(* ===== verification/AbsenceExamples.v ===== *)
(** The absence and roster theorems at concrete inputs.

    Absence, at concrete rounds: three hosts, one silent, one
    reporting, one the roster has dropped while its absence was open. *)
From S2P Require Import Prelude Group Absence AbsenceSpec AbsenceVerdicts AbsenceRounds Roster RosterSpec.

Open Scope Z_scope.

Ltac by_compute := apply (bool_decide_unpack _); vm_compute; reflexivity.

Definition host (ip : string) : Group := mkGroup [mkDimension "bk_target_cloud_id" "0"; mkDimension "bk_target_ip" ip].
Definition host_key (ip : string) : string := Key (host ip).

Definition static_roster (ips : list string) : Roster :=
  mkRoster "v1" RosterTargetStatic (list_to_map ((λ ip, (host_key ip, host ip)) <$> ips)).
Definition reporting (ips : list string) : gmap string Group := list_to_map ((λ ip, (host_key ip, host ip)) <$> ips).

Definition round (now horizon : Z) (seen : list string) (memory : gmap string GroupMemory) : AbsenceInput :=
  mkAbsenceInput now 60 CompletenessFull (reporting seen) 0 (static_roster ["a"; "b"]%string) memory ∅ horizon 0.

(** [a] has been absent since 60, [c] too and is no longer expected; [d] was
    stopped. *)
Definition held : gmap string GroupMemory :=
  <[host_key "a" := mkMemory 30 60 0]> (<[host_key "c" := mkMemory 30 60 0]> {[host_key "d" := mkMemory 30 60 90]}).

Definition second : AbsenceInput := round 120 0 ["b"]%string held.
Definition second_result : AbsenceResult := Evaluate (canonical second) second.

Example second_verdicts :
  (λ k, Verdicts second_result !! host_key k) <$> ["a"; "b"; "c"; "d"]%string
  = [Some VerdictAnomaly; Some VerdictNormal; Some VerdictNormal; None].
Proof. vm_compute. reflexivity. Qed.

Lemma second_iterates : iterates second (canonical second).
Proof. apply canonical_iterates. Qed.


Lemma a_silent : ¬ reported second (host_key "a").
Proof. by_compute. Qed.
Lemma a_expected : expects second (host_key "a").
Proof. unfold expects. by_compute. Qed.
Lemma a_tracked : tracked second (host_key "a").
Proof. left. split; [apply a_expected|by_compute]. Qed.

Lemma evaluate_implements_fates_witness :
  mkCell (Verdicts second_result !! host_key "a") (Memory second_result !! host_key "a") (Closing second_result !! host_key "a")
  = mkCell (Some VerdictAnomaly) (Some (mkMemory 30 60 0)) None.
Proof.
  symmetry. apply (AbsenceVerdicts.evaluate_implements_fates (canonical second) second second_iterates).
  pose proof (fate_absent second (host_key "a") eq_refl a_silent a_tracked eq_refl eq_refl) as H.
  unfold last_seen in H. rewrite bool_decide_eq_true_2 in H by apply a_expected. exact H.
Defined.

Lemma absence_reported_iff_witness : Memory second_result !! host_key "a" = Some (mkMemory 30 60 0).
Proof.
  destruct (AbsenceVerdicts.absence_reported_iff (canonical second) second second_iterates (host_key "a")) as [Hiff Hm].
  etransitivity; [apply Hm, Hiff; split_and!; [reflexivity|apply a_silent|apply a_tracked|reflexivity|reflexivity]|].
  unfold last_seen. by rewrite bool_decide_eq_true_2 by apply a_expected.
Defined.

Lemma stopped_says_nothing_witness : Verdicts second_result !! host_key "d" ∈ [None; Some VerdictUnavailable].
Proof.
  refine (proj1 (AbsenceVerdicts.stopped_says_nothing (canonical second) second second_iterates (host_key "d") _ _)); [|by_compute].
  vm_compute. done.
Defined.

Lemma a_open : open second (host_key "a").
Proof. split; [vm_compute; done|reflexivity]. Qed.
Lemma c_open : open second (host_key "c").
Proof. split; [vm_compute; done|reflexivity]. Qed.

Lemma open_absence_accounted_witness :
  Verdicts second_result !! host_key "a" = Some VerdictAnomaly ∨ Verdicts second_result !! host_key "a" = Some VerdictNormal ∨
  Verdicts second_result !! host_key "a" = None.
Proof.
  destruct (AbsenceVerdicts.open_absence_accounted (canonical second) second second_iterates (host_key "a") eq_refl a_open eq_refl)
    as [[H _]|[[H _]|[H _]]]; [left|right; left|right; right]; exact H.
Defined.

(** The round after, on what [second] remembered. *)
Definition third : AbsenceInput := round 180 0 [] (Memory second_result).

Lemma closed_once_witness :
  Closing second_result !! host_key "c" = Some true ∧ Closing (Evaluate (canonical third) third) !! host_key "c" = None.
Proof.
  destruct (AbsenceVerdicts.closed_once (canonical second) second (canonical third) third (host_key "c")
    second_iterates (canonical_iterates third) eq_refl) as [Hiff Hsome].
  assert (Closing second_result !! host_key "c" = Some true) as Hc.
  { apply Hiff. split_and!; [reflexivity|apply c_open|by_compute| |].
    - intros [g Hg]. by vm_compute in Hg.
    - intros [Hw _]. by vm_compute in Hw. }
  split; [exact Hc|]. apply Hsome. exists true. exact Hc.
Defined.

Definition backwards (input : AbsenceInput) : iteration :=
  mkIteration (reverse (it_present (canonical input))) (reverse (it_roster (canonical input))) (reverse (it_memory (canonical input))).

Lemma backwards_iterates input : iterates input (backwards input).
Proof.
  destruct (canonical_iterates input) as [[? Hp] [? Hr] [? Hm]].
  split; unfold backwards; simpl; (split; [by rewrite reverse_Permutation|]); intros key; by rewrite elem_of_reverse.
Qed.

Lemma evaluate_order_independent_witness : Evaluate (backwards second) second = second_result.
Proof.
  exact (AbsenceRounds.evaluate_order_independent second (backwards second) (canonical second) (backwards_iterates second) second_iterates).
Defined.

Lemma round_counts_witness : af_Expected (Facts second_result) = 2 ∧ age_total (af_AbsentAges (Facts second_result)) = 1.
Proof.
  destruct (AbsenceRounds.round_counts second (canonical second) second_iterates ltac:(vm_compute; discriminate))
    as (_ & Hage & _ & _ & _ & _ & Hexp & _).
  split; [refine (eq_trans Hexp _)|refine (eq_trans Hage _)]; vm_compute; reflexivity.
Defined.

(** A history roster the horizon empties. *)
Definition last_group : AbsenceInput :=
  mkAbsenceInput 4000 60 CompletenessFull ∅ 0 (mkRoster "v1" RosterHistory {[host_key "a" := host "a"]})
    {[host_key "a" := mkMemory 30 60 0]} ∅ 3600 0.

Lemma exhausted_fact_witness : TrackingExhaustedAt (Evaluate (canonical last_group) last_group) = 4000.
Proof.
  destruct (AbsenceRounds.exhausted_fact last_group (canonical last_group) (canonical_iterates last_group)
    ltac:(vm_compute; discriminate) ltac:(vm_compute; discriminate)) as [_ H].
  assert (Memory (Evaluate (canonical last_group) last_group) = ∅) as Hm by (vm_compute; reflexivity).
  apply H; [exact Hm|reflexivity|]. split_and!; [reflexivity|reflexivity|reflexivity|exact Hm|].
  assert (expects last_group (host_key "a")) as He by (unfold expects; by_compute).
  exists (host_key "a"). split; [exact He|]. split_and!; [reflexivity|by_compute| |reflexivity|reflexivity].
  left. split; [exact He|by_compute].
Defined.

Definition silent_rounds : list AbsenceInput := (λ t, round t 120 ["b"]%string ∅) <$> [60; 120; 180; 240].

Lemma silent_round t : 0 < t ≤ 1000 → silent (host_key "a") 120 (round t 120 ["b"]%string ∅).
Proof.
  intros Ht. split; [reflexivity| | | |reflexivity|done|simpl; unfold maxInt64; lia].
  - unfold expects. simpl. by_compute.
  - simpl. by_compute.
  - unfold reported. simpl. by_compute.
Qed.

Lemma silence_is_reported_until_horizon_witness :
  (λ r, Verdicts r !! host_key "a") <$> run ∅ 0 silent_rounds
  = [Some VerdictAnomaly; Some VerdictAnomaly; None; None].
Proof.
  pose proof (AbsenceRounds.silence_is_reported_until_horizon (host_key "a") 120 ∅ 0 (round 60 120 ["b"]%string ∅) (tail silent_rounds)) as H.
  assert (Forall (silent (host_key "a") 120) silent_rounds) as Hs.
  { unfold silent_rounds. apply Forall_fmap. repeat constructor; apply silent_round; lia. }
  assert (StronglySorted later silent_rounds) as Hsorted.
  { unfold silent_rounds. simpl. repeat constructor; unfold later; simpl; lia. }
  specialize (H Hs Hsorted eq_refl eq_refl). change (round 60 120 ["b"]%string ∅ :: tail silent_rounds) with silent_rounds in H.
  revert H. generalize (run ∅ 0 silent_rounds) as rs. intros rs H. unfold silent_rounds in H. simpl in H.
  repeat (apply Forall2_cons_inv_l in H as (? & ? & ? & H & ->)). apply Forall2_nil_inv_l in H as ->.
  simpl. repeat match goal with H : Verdicts _ !! _ = _ |- _ => rewrite H; clear H end. reflexivity.
Defined.

(** * Examples

    The roster theorems at concrete items: a host target, a target plan of a
    business model, and the history of a memory. *)

Definition name_digest (source : string) (keys : list string) : option string := Some (source +:+ join "," keys).

(** ** A host target *)

Definition host_condition : TargetScopeConditionV2 := mkCondition TargetScopeHost TargetScopeInclude ["1.1.1.1|0"; "2.2.2.2|0"; "noise"] [].
Definition host_scope : TargetScopeV2 := mkScope [mkScopeGroup [host_condition]].
Definition host_request : RosterRequest :=
  mkRosterRequest [HostIPDimension; HostCloudDimension] (Some host_scope) None [] {["1.1.1.1|0"; "3.3.3.3|0"]} ∅.

Definition known_host : HostIdentity := mkHost "1.1.1.1" "0".
Definition host_groups : gmap string Group := {[Key (hostTargetGroup known_host) := hostTargetGroup known_host]}.
Definition host_roster : Roster :=
  mkRoster (RosterTargetStatic +:+ Key (hostTargetGroup known_host)) RosterTargetStatic host_groups.

Lemma host_builds : BuildRoster name_digest host_request = Ok host_roster.
Proof. vm_compute. reflexivity. Qed.

Lemma expected_set_witness : ro_Groups host_roster !! Key (hostTargetGroup known_host) = Some (hostTargetGroup known_host).
Proof.
  apply (expected_set name_digest host_request host_roster host_builds). split_and!; [done|done|by_compute|].
  exists host_condition, "1.1.1.1|0"%string, known_host. split_and!; [by split_and!|by_compute|by_compute|done|done].
Defined.

Definition host_candidates : list HostCandidate :=
  [mkCandidate (Key (hostTargetGroup known_host)) known_host;
   mkCandidate (Key (hostTargetGroup (mkHost "2.2.2.2" "0"))) (mkHost "2.2.2.2" "0")].

Lemma candidates_decide_roster_witness :
  is_Some (ro_Groups host_roster !! Key (hostTargetGroup known_host)).
Proof.
  assert (HostCandidates host_request = Ok host_candidates) as Hc by (vm_compute; reflexivity).
  apply (candidates_decide_roster name_digest host_request host_roster host_candidates host_builds Hc); [done|].
  exists (mkCandidate (Key (hostTargetGroup known_host)) known_host). split_and!; [left|done|by_compute].
Defined.

(** ** A target plan *)

Definition module_identity : TargetPlanIdentityV1 := mkIdentity ["bk_set_id"; "bk_module_id"] "bk_obj_id" "module" false false.
Definition module_series : gmap string string :=
  <["bk_set_id" := "5"]> (<["bk_module_id" := "7|x"]> (<["bk_obj_id" := "module"]> {["path" := "/var"]}))%string.
Definition module_agg : list string := ["bk_module_id"; "bk_obj_id"; "bk_set_id"].

Lemma module_valid : identity_valid module_identity.
Proof.
  split; simpl; [done|by_compute|by_compute|done|by_compute].
Qed.

Definition module_group : Group :=
  mkGroup [mkDimension "bk_module_id" "7|x"; mkDimension "bk_obj_id" "module"; mkDimension "bk_set_id" "5"].

Lemma member_key_agrees_witness :
  identity_Key module_identity (λ name, default ""%string (module_series !! name)) = Some "5|7|x"%string.
Proof.
  apply (member_key_agrees module_identity module_valid module_series module_agg); [by_compute|vm_compute; reflexivity|..].
  - vm_compute removelast. apply Forall_cons_2; [by_compute|by apply Forall_nil_2].
  - exists module_group. split; vm_compute; reflexivity.
Defined.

WHAT IS REQUIRED - Go through the entries and report every line with the string "concrete".

TASK SOLUTION -
(** The absence and roster theorems at concrete inputs.
    Absence, at concrete rounds: three hosts, one silent, one
    The roster theorems at concrete items: a host target, a target plan of a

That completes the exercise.